(* ===== verification/Frame.v ===== *)
(** * Session frames: segmentation and reassembly

    Models [common/network-types/src/session/frame.rs]: cutting a frame into
    segments, the segment wire format, the [FrameBuilder] of one frame and the
    [FrameReassembler] that sequences completed frames.

    The atomics and the concurrent map of the reassembler are one explicit
    state; each call is one atomic step, so an interleaving of concurrent
    calls is a sequence of steps.  The unbounded channel to the consumer is
    the list of the items sent so far.  Time is in milliseconds since the
    epoch and a call reads one clock value [now]. *)
From S2P Require Import Prelude.

Inductive SessionError :=
| ProcessingError
| ParseError
| WrongVersion
| IncorrectMessageLength
| UnknownMessageTag
| SessionClosed
| InvalidFrameId
| DataTooLong
| IncompleteFrame (id : Z)
| InvalidSegment
| OldSegment (id : Z)
| FrameDiscarded (id : Z)
| ReassemblerClosed
| InvalidSegmentSize.

#[export] Instance SessionError_eq_dec : EqDecision SessionError.
Proof. solve_decision. Defined.

(** ** Segments *)

(** [FrameId] is a [u32] and [SeqNum] a [u8]. *)
Definition seqnum_max : Z := u_max 8.

(** [SegmentId]; the derived [Ord] is lexicographic. *)
Record SegmentId := mkSegmentId { sid_frame : Z; sid_seq : Z }.

#[export] Instance SegmentId_eq_dec : EqDecision SegmentId.
Proof. solve_decision. Defined.

Record Segment := mkSegment {
  frame_id : Z;
  seq_idx : Z;
  seq_len : Z;
  seg_data : bytes
}.

#[export] Instance Segment_eq_dec : EqDecision Segment.
Proof. solve_decision. Defined.

Record Frame := mkFrame { fr_frame_id : Z; fr_data : bytes }.

#[export] Instance Frame_eq_dec : EqDecision Frame.
Proof. solve_decision. Defined.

********************

Exercise prompt: From the line containing "(** [FrameId] is" through the last line of the entries above, print every line exactly, including both ends, and nothing else.

Answer for this exercise:
(** [FrameId] is a [u32] and [SeqNum] a [u8]. *)
Definition seqnum_max : Z := u_max 8.

(** [SegmentId]; the derived [Ord] is lexicographic. *)
Record SegmentId := mkSegmentId { sid_frame : Z; sid_seq : Z }.

#[export] Instance SegmentId_eq_dec : EqDecision SegmentId.
Proof. solve_decision. Defined.

Record Segment := mkSegment {
  frame_id : Z;
  seq_idx : Z;
  seq_len : Z;
  seg_data : bytes
}.

#[export] Instance Segment_eq_dec : EqDecision Segment.
Proof. solve_decision. Defined.

Record Frame := mkFrame { fr_frame_id : Z; fr_data : bytes }.

#[export] Instance Frame_eq_dec : EqDecision Frame.
Proof. solve_decision. Defined.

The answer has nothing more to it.